**EXERCISE:** Repeat nothing but the line containing "split_and!; [done|done|lia|done|done]." and the lines that follow it, up to and including the last line of the data below.
[Start of Attachment]
Lemma main_exit_witness_run (w : World) (st : Proc) :
  last (stdout (printAllSubdomains w st)) = Some listing_footer ∧
  listing_header ∈ stdout (printAllSubdomains w st).
Proof.
  destruct (printAllSubdomains_spec w st) as (_ & -> & _). split.
  - rewrite !(assoc_L (++)). apply last_snoc.
  - set_solver.
Qed.

(** X7: the ways [main] exits.  Status 0 with the usage line only, when the
    domain is empty (the proxy is then not looked at); status 1, after one
    line of error, nothing recorded or sent and no listing, when the proxy
    is refused; status 0 with the listing as the last thing printed,
    otherwise.  No other status is possible. *)
Theorem main_exit_statuses
    (w : World) (cfg : Config) (sched : list nat) (code : Z) (st : Proc) :
  main w cfg sched = Exit code st →
  (code = 0 ∧ domain cfg = "" ∧ st = Println usage_line initial) ∨
  (code = 1 ∧ domain cfg ≠ "" ∧ proxyFlag cfg ≠ "" ∧
   requests st = [] ∧ uniqueSubs st = ∅ ∧ ¬ listing_produced (Exit code st)) ∨
  (code = 0 ∧ domain cfg ≠ "" ∧ 0 ≤ concurrencyFlag cfg ∧
   listing_produced (Exit code st) ∧ last (stdout st) = Some listing_footer).
Proof.
  rewrite main_unfold. case_decide as Hd.
  { intros H. simplify_eq. by left. }
  destruct (configureHTTPClient w (proxyFlag cfg) initial) as [st1|c st1] eqn:Hc.
  - case_decide as Hn; [done|]. case_decide as Hall; [|done].
    intros Hm. simplify_eq. right. right.
    destruct (main_exit_witness_run w
                (run_goroutines sched (goroutines w cfg).*1 (wg_add 4 st1))).
    split_and!; [done|done|lia|done|done].
  - intros H. simplify_eq. right. left.
    destruct (configureHTTPClient_OsExit _ _ _ _ _ Hc)
      as (-> & Hp & Hu & Hr & line & Ho).
    split_and!; try done. simpl. rewrite Ho. simpl.
    intros Hin. apply list_elem_of_singleton in Hin. discriminate.
Qed.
[End of Attachment]
**ANSWER FOR THE TASK:**
    split_and!; [done|done|lia|done|done].
  - intros H. simplify_eq. right. left.
    destruct (configureHTTPClient_OsExit _ _ _ _ _ Hc)
      as (-> & Hp & Hu & Hr & line & Ho).
    split_and!; try done. simpl. rewrite Ho. simpl.
    intros Hin. apply list_elem_of_singleton in Hin. discriminate.
Qed.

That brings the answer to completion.